Alcune specifiche proprietà rendono alcuni farmaci più facilmente eliminabili con l’emodialisi22. I farmaci con peso molecolare inferiore a 500 Da e con legame proteico inferiore al 90% vengono più facilmente eliminati con l’emodialisi. I farmaci con alto peso molecolare e con basso legame alle proteine plasmatiche vengono eliminati più facilmente con la dialisi peritoneale che con l’emodialisi, grazie anche alla secrezione nel fluido linfatico23. Un farmaco con un basso volume di distribuzione, che si distribuisce cioè nel tessuto adiposo in quantità minima, viene più efficacemente eliminato dal trattamento dialitico.22 Le molecole di dimensioni maggiori richiedono membrane più porose per permettere una migliore eliminazione attraverso l’emodialisi. Il tipo di membrana utilizzata gioca un ruolo importante nel processo di eliminazione del farmaco durante la dialisi; questo è dovuto alle caratteristiche di clearance del filtro dializzatore, nonché dalla carica elettrica della membrana. La carica elettrica del farmaco e la sua capacità di legarsi alle proteine portatrici di cariche elettriche libere influenzerà il processo di eliminazione. È importante considerare, inoltre, se il filtro dializzatore è stato utilizzato più volte, poiché la sua capacità funzionale di rimuovere i farmaci diminuisce con l’uso.
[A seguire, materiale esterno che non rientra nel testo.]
Definition set_fd v x := mkLBev v (b_rd x) (b_wr x) (b_connecting x) (b_connect_start x) (b_tv_read x) (b_tv_write x) (b_last_read x) (b_last_write x) (b_wm_low x) (b_input x) (b_output x) (b_has_readcb x) (b_has_writecb x) (b_has_eventcb x) (b_ssl x).
Definition set_enabled r w x := mkLBev (b_fd x) r w (b_connecting x) (b_connect_start x) (b_tv_read x) (b_tv_write x) (b_last_read x) (b_last_write x) (b_wm_low x) (b_input x) (b_output x) (b_has_readcb x) (b_has_writecb x) (b_has_eventcb x) (b_ssl x).
Definition set_connecting v t x := mkLBev (b_fd x) (b_rd x) (b_wr x) v t (b_tv_read x) (b_tv_write x) (b_last_read x) (b_last_write x) (b_wm_low x) (b_input x) (b_output x) (b_has_readcb x) (b_has_writecb x) (b_has_eventcb x) (b_ssl x).
Definition set_tv r w x := mkLBev (b_fd x) (b_rd x) (b_wr x) (b_connecting x) (b_connect_start x) r w (b_last_read x) (b_last_write x) (b_wm_low x) (b_input x) (b_output x) (b_has_readcb x) (b_has_writecb x) (b_has_eventcb x) (b_ssl x).
Definition set_last r w x := mkLBev (b_fd x) (b_rd x) (b_wr x) (b_connecting x) (b_connect_start x) (b_tv_read x) (b_tv_write x) r w (b_wm_low x) (b_input x) (b_output x) (b_has_readcb x) (b_has_writecb x) (b_has_eventcb x) (b_ssl x).
Definition set_input v x := mkLBev (b_fd x) (b_rd x) (b_wr x) (b_connecting x) (b_connect_start x) (b_tv_read x) (b_tv_write x) (b_last_read x) (b_last_write x) (b_wm_low x) v (b_output x) (b_has_readcb x) (b_has_writecb x) (b_has_eventcb x) (b_ssl x).
Definition set_output v x := mkLBev (b_fd x) (b_rd x) (b_wr x) (b_connecting x) (b_connect_start x) (b_tv_read x) (b_tv_write x) (b_last_read x) (b_last_write x) (b_wm_low x) (b_input x) v (b_has_readcb x) (b_has_writecb x) (b_has_eventcb x) (b_ssl x).
Definition set_cbs r w e x := mkLBev (b_fd x) (b_rd x) (b_wr x) (b_connecting x) (b_connect_start x) (b_tv_read x) (b_tv_write x) (b_last_read x) (b_last_write x) (b_wm_low x) (b_input x) (b_output x) r w e (b_ssl x).
Definition set_wm v x := mkLBev (b_fd x) (b_rd x) (b_wr x) (b_connecting x) (b_connect_start x) (b_tv_read x) (b_tv_write x) (b_last_read x) (b_last_write x) v (b_input x) (b_output x) (b_has_readcb x) (b_has_writecb x) (b_has_eventcb x) (b_ssl x).
Definition set_ssl v x := mkLBev (b_fd x) (b_rd x) (b_wr x) (b_connecting x) (b_connect_start x) (b_tv_read x) (b_tv_write x) (b_last_read x) (b_last_write x) (b_wm_low x) (b_input x) (b_output x) (b_has_readcb x) (b_has_writecb x) (b_has_eventcb x) v.
(** The directions the transport waits for. *)
Definition set_wants (w : bool * bool) (x : bev) : bev :=
  set_ssl ((λ s, mkSsl (s_hs_done s) (s_hs_start s) (fst w) (snd w)) <$> b_ssl x) x.
Definition set_hs_start (t : Z) (x : bev) : bev :=
  set_ssl ((λ s, mkSsl (s_hs_done s) t (s_want_read s) (s_want_write s)) <$> b_ssl x) x.
Definition set_hs_done (x : bev) : bev :=
  set_ssl ((λ s, mkSsl true (s_hs_start s) (s_want_read s) (s_want_write s)) <$> b_ssl x) x.
(** [bev->ssl_ops && !bev->ssl_hs_done]. *)
Definition handshaking (x : bev) : bool := match b_ssl x with Some s => negb (s_hs_done s) | None => false end.
Definition ssl_want_read (x : bev) : bool := match b_ssl x with Some s => s_want_read s | None => false end.
Definition ssl_want_write (x : bev) : bool := match b_ssl x with Some s => s_want_write s | None => false end.

(** [struct event_base] with the heap. *)
Record base := mkBase {
  l_event : gmap positive event;
  l_events : list positive;
  l_bev : gmap positive bev;
  l_bevs : list positive;
  l_break : bool;
  l_stop : bool;
  l_tick : nat;
}.

Definition set_l_event v l := mkBase v (l_events l) (l_bev l) (l_bevs l) (l_break l) (l_stop l) (l_tick l).
Definition set_l_events v l := mkBase (l_event l) v (l_bev l) (l_bevs l) (l_break l) (l_stop l) (l_tick l).
Definition set_l_bev v l := mkBase (l_event l) (l_events l) v (l_bevs l) (l_break l) (l_stop l) (l_tick l).
Definition set_l_bevs v l := mkBase (l_event l) (l_events l) (l_bev l) v (l_break l) (l_stop l) (l_tick l).
Definition set_l_break v l := mkBase (l_event l) (l_events l) (l_bev l) (l_bevs l) v (l_stop l) (l_tick l).
Definition set_l_stop v l := mkBase (l_event l) (l_events l) (l_bev l) (l_bevs l) (l_break l) v (l_tick l).
Definition set_l_tick v l := mkBase (l_event l) (l_events l) (l_bev l) (l_bevs l) (l_break l) (l_stop l) v.

(** What [recv] and [send] answer. *)
Inductive recv_answer := RData (d : bytes) | REof | RAgain | RIntr | RError.
Inductive send_answer := SSent (n : Z) | SAgain | SIntr | SError.
(** What the operations of the transport answer, before the two directions
    they wait for. *)
Inductive handshake_answer := HDone | HProgress | HFatal.
Inductive ssl_read_answer := TData (d : bytes) | TNone | TEof | TError.

(** What [mini_event.h] promises of the operations of a transport. *)
Definition handshake_ok (a : handshake_answer * (bool * bool)) : Prop :=
  fst a = HProgress → fst (snd a) || snd (snd a) = true.
Definition ssl_read_ok (a : ssl_read_answer * (bool * bool)) : Prop := fst a ≠ TData [].
Definition ssl_write_ok (a : bool * Z * (bool * bool)) : Prop := 0 ≤ snd (fst a).

(** The outside: the clock, the sockets, the transport, and what [select]
    reports ready after a wait of at most so many microseconds. *)
Record outside := mkOutside {
  o_clock : nat → Z;
  o_recv : nat → recv_answer;
  o_send : nat → send_answer;
  o_so_error : nat → bool;
  o_select : nat → Z → Z → bool * bool;
  o_handshake : nat → handshake_answer * (bool * bool);
  o_ssl_read : nat → ssl_read_answer * (bool * bool);
  o_ssl_write : nat → bool * Z * (bool * bool);
  o_ssl_pending : nat → Z;
}.

(** ** Operations in a state monad *)

Definition L (A : Type) : Type := base → option (A * base).
Definition lret {A} (a : A) : L A := λ l, Some (a, l).
Definition lbind {A B} (m : L A) (f : A → L B) : L B := λ l, match m l with Some (a, l') => f a l' | None => None end.
Declare Scope loop_scope.
Delimit Scope loop_scope with loop.
Notation "x <~ m ;; k" := (lbind m (λ x, k)) (at level 100, m at next level, right associativity) : loop_scope.
Notation "m ;~ k" := (lbind m (λ _, k)) (at level 100, right associativity) : loop_scope.
Open Scope loop_scope.

Definition lgets {A} (f : base → A) : L A := λ l, Some (f l, l).
Definition lmodify (f : base → base) : L () := λ l, Some ((), f l).
Definition lub {A} : L A := λ _, None.

(** Reading and writing through a pointer. *)
Definition lget_ev (e : positive) : L event := λ l, x ← l_event l !! e; Some (x, l).
Definition lput_ev (e : positive) (x : event) : L () := lmodify (λ l, set_l_event (<[e := x]> (l_event l)) l).
Definition lget (b : positive) : L bev := λ l, x ← l_bev l !! b; Some (x, l).
Definition lput (b : positive) (x : bev) : L () := lmodify (λ l, set_l_bev (<[b := x]> (l_bev l)) l).
Definition lupd (b : positive) (f : bev → bev) : L () := x <~ lget b ;; lput b (f x).

(** What a callback is called for. *)
Inductive bev_event := BevConnected | BevEof | BevError | BevTimeoutRead | BevTimeoutWrite.
Inductive callback := CTimer | CRead | CWrite | CEvent (e : bev_event).

Section Loop.
Context (o : outside) (run : callback → positive → L ()).

Definition ltick : L nat := λ l, Some (l_tick l, set_l_tick (S (l_tick l)) l).
Definition mini_now_us : L Z := t <~ ltick ;; lret (o_clock o t).

(** ** Timers *)

(** [p]: the pointer [calloc] answers. *)
Definition event_new (p : positive) : L positive :=
  lput_ev p (mkEvent 0 false) ;~ lret p.

Definition event_add (e : positive) (tv : Z) : L () :=
  now <~ mini_now_us ;;
  lget_ev e ;~
  lput_ev e (mkEvent (now + tv) true) ;~
  lmodify (λ l, if bool_decide (e ∈ l_events l) then l else set_l_events (e :: l_events l) l).

Definition event_del (e : positive) : L () :=
  x <~ lget_ev e ;;
  lput_ev e (mkEvent (ev_expire x) false) ;~
  lmodify (λ l, set_l_events (filter (λ y, y ≠ e) (l_events l)) l).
Dosaggio appropriato dei farmaci nel paziente in dialisi

Al fine di definire il dosaggio appropriato dei farmaci in pazienti dializzati, il medico deve effettuare un’anamnesi farmacologica per raccogliere informazioni relative a eventuali allergie o tossicità e identificare i farmaci somministrati in concomitanza24. Altri fattori da tenere in considerazione per determinare un dosaggio adeguato sono il peso e l’altezza del paziente, l’esame fisico e i dati di laboratorio che valutano la funzione renale 23. In media, i pazienti dializzati assumono circa 11 diversi farmaci e sono tre volte più a rischio di sviluppare un evento avverso rispetto ai pazienti con funzionalità renale normale24. Ciò spiega l’importanza di individualizzare la terapia farmacologica e definire il dosaggio appropriato per ciascun farmaco.

Vi sono numerose raccomandazioni relative al dosaggio farmacologico in dialisi, che rimangono però semplici linee guida. Si rende necessario effettuare un adeguamento del dosaggio per ogni singolo paziente.22 I farmaci con emivita lunga possono essere somministrati con una dose di carico iniziale uguale a quella prevista per pazienti con funzionalità renale normale. Una volta iniziata la terapia, il medico può effettuare adeguamenti diminuendo la dose o aumentando l’intervallo fra le diverse somministrazioni. Quest’ultima opzione presenta maggiori vantaggi per il paziente. È tuttavia comune adattare il dosaggio combinando i due metodi.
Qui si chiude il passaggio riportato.